As mentioned previously, insulin resistance is one of the cardiovascular risk factors. Insulin resistance is a pathological condition in which body cells fail to respond normally to the insulin, glucose absorption is impaired, and as a result, the amount of glucose in the bloodstream increases [10] which leads to different diseases, such as CVD. Of course, there were several molecular mechanisms contribute to the relation between insulin resistance and CVD, that can be mentioned the role of insulin resistance in atherosclerosis development, vascular function, hypertension and macrophage accumulation [11].

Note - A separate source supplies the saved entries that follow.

(** ** Keys the builder and the query do not read *)

Lemma option_insert_ne (plan : Plan.t) (o : gmap string jsval) (k k' : string) (v : jsval) :
  Plan.options plan = Some o -> k <> k' ->
  Plan.option_ (Plan.with_options plan (Some (<[k := v]> o))) k' = Plan.option_ plan k'.
Proof.
  intros Ho Hne. unfold Plan.option_, Plan.with_options. cbn [Plan.options].
  rewrite Ho. unfold prop. rewrite lookup_insert_ne by exact Hne. reflexivity.
Qed.

(** X15. The candidate query reads three option keys only
    ([capacityColumn], [geoColumn], [candidateHardLimit]): adding or changing
    any other key of [plan.options] gives the same text and the same bound
    values. *)
Theorem unknown_options_are_ignored (plan : Plan.t) (o : gmap string jsval) (k : string)
    (v : jsval) :
  Plan.options plan = Some o ->
  ~ In k QUERY_OPTIONS ->
  buildCandidateSql (Plan.with_options plan (Some (<[k := v]> o))) = buildCandidateSql plan.
Proof.
  intros Ho Hk. unfold QUERY_OPTIONS in Hk. cbn [In] in Hk.
  assert (H1 : k <> "capacityColumn") by (intros ->; apply Hk; auto).
  assert (H2 : k <> "geoColumn") by (intros ->; apply Hk; auto).
  assert (H3 : k <> "candidateHardLimit") by (intros ->; apply Hk; auto).
  apply buildCandidateSql_ext.
  - unfold getCapacityColumn. rewrite (option_insert_ne plan o k _ v Ho) by assumption. reflexivity.
  - unfold getGeoColumn. rewrite (option_insert_ne plan o k _ v Ho) by assumption. reflexivity.
  - unfold resolveCandidateLimit. rewrite (option_insert_ne plan o k _ v Ho) by assumption.
    reflexivity.
  - destruct plan; reflexivity.
  - destruct plan; reflexivity.
  - destruct plan; reflexivity.
Qed.

Section UnknownFilters.
Variable StringToNumber : string -> number.
Variable ObjectToNumber : loc -> number.
Variable DateParse : string -> option Z.
(** X22.  When the closure built by [RecoverPanic] does run with a panic
    in flight, it never uses the logger it was built on.  If the request
    carries an [*Eotel] with its instruments, the error "panic: <value>"
    is attached to that logger, reported once, written once at the error
    level after the logger's own fields and recorded on its span; if the
    request carries no logger, the same happens on a fresh logger named
    "panic", whose span is started for it.  In both cases the last call
    is the abort with status 500 and the closure returns. *)
Theorem X22_guard_closure_emits_once_and_aborts w l v :
  (forall p e c h,
      ctxLoggerValue (reqCtx (gin w)) = EotelPtr (Some p) ->
      heap w !! p = Some e ->
      logCounter e = Some c ->
      durationHist e = Some h ->
      snd (RecoverPanic l (Some v) w) = Returned tt
      /\ zapFieldLists (trace (fst (RecoverPanic l (Some v) w)))
         = zapFieldLists (trace w)
             ++ [correlationFields w (emissionSpan w e) "error"
                   ++ fields e ++ [zap_Error (Errorf_panic v)]]
      /\ reportedErrors (trace (fst (RecoverPanic l (Some v) w)))
         = reportedErrors (trace w) ++ [Errorf_panic v]
      /\ recordedErrors (trace (fst (RecoverPanic l (Some v) w)))
         = recordedErrors (trace w) ++ [(emissionSpan w e, Errorf_panic v)]
      /\ last (trace (fst (RecoverPanic l (Some v) w))) = Some (GinAbortWithStatus 500))
  /\ (ctxLoggerValue (reqCtx (gin w)) = NilLogger ->
      snd (RecoverPanic l (Some v) w) = Returned tt
      /\ zapFieldLists (trace (fst (RecoverPanic l (Some v) w)))
         = zapFieldLists (trace w)
             ++ [correlationFields w (rootSpan w) "error" ++ [zap_Error (Errorf_panic v)]]
      /\ reportedErrors (trace (fst (RecoverPanic l (Some v) w)))
         = reportedErrors (trace w) ++ [Errorf_panic v]
      /\ startedSpans (trace (fst (RecoverPanic l (Some v) w)))
         = startedSpans (trace w) ++ [("panic", rootSpan w)]
      /\ last (trace (fst (RecoverPanic l (Some v) w))) = Some (GinAbortWithStatus 500)).
Proof.
  split.
  - intros p e c h Hctx H Hc Hh.
    destruct (guard_tail_run w p e c h (Errorf_panic v) H Hc Hh)
      as (wf & Hrun & Hz & Hrep & Hrec & _ & Hlast).
    assert (Hg : RecoverPanic l (Some v) w = (wf, Returned tt)).
    { unfold RecoverPanic.
      assert (H1 : FromGin l "panic" w = (w, Returned (Some p)))
        by (unfold FromGin, FromContext; run; rewrite Hctx; reflexivity).
      rewrite (bind_returned _ _ _ _ _ H1).
      rewrite (bind_returned (receiver (Some p)) _ w _ p eq_refl). exact Hrun. }
    rewrite Hg. cbn [fst snd]. auto.
  - intros Hctx.
    set (p := fresh (dom (heap w))).
    set (e := newLogger w (reqCtx (gin w)) "panic").
    set (w1 := setHeap (<[p := e]> (heap w)) w).
    assert (H1 : heap w1 !! p = Some e) by apply lookup_insert_eq.
    destruct (guard_tail_run w1 p e (mkCounter "log_total") (mkHistogram "log_duration_ms")
                (Errorf_panic v) H1 eq_refl eq_refl)
      as (wf & Hrun & Hz & Hrep & _ & Hst & Hlast).
    assert (Hg : RecoverPanic l (Some v) w = (wf, Returned tt)).
    { unfold RecoverPanic.
      assert (H2 : FromGin l "panic" w = (w1, Returned (Some p)))
        by (unfold FromGin, FromContext; run; rewrite Hctx; reflexivity).
      rewrite (bind_returned _ _ _ _ _ H2).
      rewrite (bind_returned (receiver (Some p)) _ w1 _ p eq_refl). exact Hrun. }
    rewrite Hg. cbn [fst snd]. rewrite Hz, Hrep, Hst, Hlast.
    repeat split; reflexivity.
Qed.

Lemma X22_guard_closure_emits_once_and_aborts_witness :
  snd (RecoverPanic 9%positive (Some (PanicAny (VString "boom"))) (Demo.world false))
  = Returned tt
  /\ zapFieldLists
       (trace (fst (RecoverPanic 9%positive (Some (PanicAny (VString "boom")))
                      (Demo.world false))))
     = [[zap_String "trace_id" "trace-0"; zap_String "span_id" "span-0";
         zap_String "job" "job"; zap_String "service" "svc"; zap_String "level" "error";
         zap_Error (mkError "panic: boom")]]
  /\ last (trace (fst (RecoverPanic 9%positive (Some (PanicAny (VString "boom")))
                         (Demo.world false))))
     = Some (GinAbortWithStatus 500).
Proof.
  destruct (proj2 (X22_guard_closure_emits_once_and_aborts (Demo.world false) 9%positive
                     (PanicAny (VString "boom"))) eq_refl)
    as (Ho & Hz & _ & _ & Hl).
  split; [exact Ho|]. split; [exact Hz|exact Hl].
Defined.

Most studies indicate that regular exercise training leads to beneficial effects on cardiovascular indices such as blood lipids, insulin resistance and leptin concentration [12,13]; however, the duration and intensity of exercises should be enough. Sheikholeslami-Vatani, et al. reported that concurrent training is the best method to enhance health level, improve physical fitness and decrease cardiovascular risk factors [14]. Concurrent training can be defined as incorporating both resistance and endurance exercise elements within a training regime. Hickson investigated the effects of concurrent strength and endurance training for the first time [15]. There are several studies available in the literature regarding the effects of performing combined resistance-endurance exercise on cardiovascular risk factors. Hakimi, et al. showed that 8 weeks of concurrent training (resistance-endurance) significantly decreased TC, TG and LDL, and increased HDL significantly [16]. Tadibi, et al. examined the effect of 8 weeks of combined endurance and resistance training on serum leptin levels in type 2 diabetic men and showed that serum leptin concentrations decreased significantly [17]. Also, Attarzadeh-Hosseini, et al. demonstrated that 8 weeks of combined training (endurance-resistance) reduced levels of leptin, insulin, glucose, insulin resistance index and body fat percentage in the middle-aged men [10]. Nevertheless, a shortage of time is one of the commonest reasons for people that fail to do regular physical activity, that there were greater focus and attention on acute exercises, thus use of concurrent endurance and resistance exercise may also serve to improve space and time management. Azerbaijani, et al. have reported a significant reduction in leptin concentration and insulin resistance index concentration after a single session of combined aerobic and resistance exercise in men with sedentary lifestyle [18]. On the other hand, Cruz, et al. demonstrated that serum leptin did not change after one session of combined training [19].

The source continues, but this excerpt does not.